Building An IR Mouse Interface For The Disabled

[Chris Young] has a physical disability that means he can’t use a mouse very well. He typically uses Dragon Naturally Speaking for moving his mouse using voice commands but has found that it lacks some features he needs and can crash at times.

His solution to this problem was to create a device that will translate IR signals from a simple remote into mouse actions and movements. He is using an Arduino micro for this task, and as you can see in the video it seems to have worked out well for him. He has code and schematics available on his site if you would like to recreate this yourself.

[Chris] has actually built several accessibility devices for himself and others. You should check out his blog for more, including his thoughts on the cost of commercial accessibility equipment vs DIY. If you think you would like to try making a device to help someone with a physical disability access a computer, hop on over to and join up on the forums.

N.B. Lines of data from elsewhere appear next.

(** * WhatsApp auto-reply bot: message intake and auto-reply pipeline

    A shallow embedding of [src/lib/database.ts], [src/lib/whatsapp.ts]
    and [src/lib/message-processor.ts], and of the handlers of the API
    routes that call them, and the properties of the pipeline stated over
    it.

    Conventions of the embedding.
    - A JavaScript string is the list of its UTF-16 code units ([list N]);
      [js "..."] injects an ASCII literal.
    - The module-level arrays of [database.ts] and the static maps of
      [RateLimiter] and [MessageValidator] are the fields of one explicit
      store, [World], threaded through every operation.
    - What the program obtains from outside (the clock, [generateId], the
      [Intl] time-zone resolution, the HTTP answer of the Graph API) is
      read from an environment record [Env] supplied with each operation.
    - Every operation of the processor is taken as one atomic step; the
      interleavings of concurrent deliveries at the [await]s of the HTTP
      calls are outside the model. *)

From Stdlib Require Import ZArith NArith Strings.String Strings.Ascii.
From stdpp Require Import gmap list sorting.

Local Open Scope Z_scope.

(** ** JavaScript strings *)

Module JS.

Abbreviation JSString := (list N).

Definition js (s : string) : JSString :=
  N_of_ascii <$> list_ascii_of_string s.
Arguments js s%_string.

(** [WhiteSpace] and [LineTerminator] code points: what [\s] matches and
    what [String.prototype.trim] and [parseInt] strip. *)
Definition isWhiteSpace (c : N) : bool :=
  bool_decide (c ∈ [0x9; 0xA; 0xB; 0xC; 0xD; 0x20; 0xA0; 0x1680;
                    0x2000; 0x2001; 0x2002; 0x2003; 0x2004; 0x2005;
                    0x2006; 0x2007; 0x2008; 0x2009; 0x200A;
                    0x2028; 0x2029; 0x202F; 0x205F; 0x3000; 0xFEFF]%N).

(** What [.] does not match (no [s] flag). *)
Definition isLineTerminator (c : N) : bool :=
  bool_decide (c ∈ [0xA; 0xD; 0x2028; 0x2029]%N).

(** [\w], without the [u] flag: ASCII letters, digits and underscore. *)
Definition isWordChar (c : N) : bool :=
  ((0x30 <=? c) && (c <=? 0x39) || (0x41 <=? c) && (c <=? 0x5A)
   || (0x61 <=? c) && (c <=? 0x7A) || (c =? 0x5F))%N.

Fixpoint trimStart (s : JSString) : JSString :=
  match s with
  | c :: r => if isWhiteSpace c then trimStart r else s
  | [] => []
  end.

Definition trimEnd (s : JSString) : JSString :=
  reverse (trimStart (reverse s)).

Definition trim (s : JSString) : JSString := trimEnd (trimStart s).

(** [s.slice(-n)]: the last [n] code units, the whole string when it is
    shorter. *)
Definition sliceLast (n : nat) (s : JSString) : JSString :=
  drop (length s - n) s.

(** Comparison of two strings by [<] and [<=]: code unit by code unit,
    a proper prefix being smaller. *)
Fixpoint jsLt (a b : JSString) : bool :=
  match a, b with
  | _, [] => false
  | [], _ :: _ => true
  | x :: a', y :: b' =>
      if (x <? y)%N then true else if (y <? x)%N then false else jsLt a' b'
  end.

Definition jsLe (a b : JSString) : bool := negb (jsLt b a).

(** Case folding of a regular expression with the [i] flag and without
    the [u] flag, restricted to what an ASCII pattern can tell apart: a
    pattern letter matches its two ASCII cases and nothing else (a code
    unit above 127 is never folded onto an ASCII one). *)
Definition foldASCII (c : N) : N :=
  (if (0x61 <=? c) && (c <=? 0x7A) then c - 0x20 else c)%N.

Definition eqCI (pat s : JSString) : bool :=
  bool_decide (foldASCII <$> s = foldASCII <$> pat).

Definition startsWith (pat s : JSString) : bool :=
  bool_decide (take (length pat) s = pat).

Definition startsWithCI (pat s : JSString) : bool :=
  eqCI pat (take (length pat) s) .

(** [parseInt(s)] with no radix, on the integers: [None] is [NaN]. *)
Definition digitValue (radix : N) (c : N) : option Z :=
  let v := (if (0x30 <=? c) && (c <=? 0x39) then Some (c - 0x30)
            else if (0x61 <=? c) && (c <=? 0x7A) then Some (c - 0x61 + 10)
            else if (0x41 <=? c) && (c <=? 0x5A) then Some (c - 0x41 + 10)
            else None)%N in
  match v with
  | Some d => if (d <? radix)%N then Some (Z.of_N d) else None
  | None => None
  end.

Fixpoint parseDigits (radix : N) (acc : option Z) (s : JSString) : option Z :=
  match s with
  | c :: r =>
      match digitValue radix c with
      | Some d => parseDigits radix (Some (default 0 acc * Z.of_N radix + d)) r
      | None => acc
      end
  | [] => acc
  end.

Definition parseInt (s : JSString) : option Z :=
  let s1 := trimStart s in
  let '(sign, s2) :=
    match s1 with
    | 0x2D%N :: r => (-1, r)
    | 0x2B%N :: r => (1, r)
    | _ => (1, s1)
    end in
  let '(radix, s3) :=
    match s2 with
    | 0x30%N :: 0x78%N :: r => (16%N, r)
    | 0x30%N :: 0x58%N :: r => (16%N, r)
    | _ => (10%N, s2)
    end in
  Z.mul sign <$> parseDigits radix None s3.

(** A [Date]: a time value in milliseconds, or the invalid date. *)
Inductive Date := ValidDate (ms : Z) | InvalidDate.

9 thoughts on “Building An IR Mouse Interface For The Disabled

  1. I was thinking “that’s awesome someone is building him assistance devices”. Then he started going over the code and editing the videos and HOLY WOW he is doing it all himself! That guy is an inspiration!

    1. Look up FlashControl for Chrome. Problem solved (blocks all flash object until you click on them. Very useful on annoying news sites, or sites that for whatever reason have the ESPN auto-play thing in the sidebar, even when they’re just dealing with something completely non-sports-related. But I digress)

  2. My earlier comment seems to have been lost in the wind.

    I asked why he didn’t simply buy a wireless numpad and setup macros/mouse keys.

    The only benefit I can see over using the remote control setup is that his wheelchair already has a remote control attached..

    1. You can also buy IR reciever/remotes for computers that simply map the buttons of the remote to keyboard input. Map the remote to work the numpad, and simply use mousekeys.

    2. There’s also the fact that every cheap DVB/ATSC television dongle that I’ve had, has had a remote that simply toggles keys on the keyboard. I have one connected right now, and when I press the buttons, numbers appear. The previous one I had had a simple text file where you could write your own mappings, so I made it to work Winamp’s global hotkeys.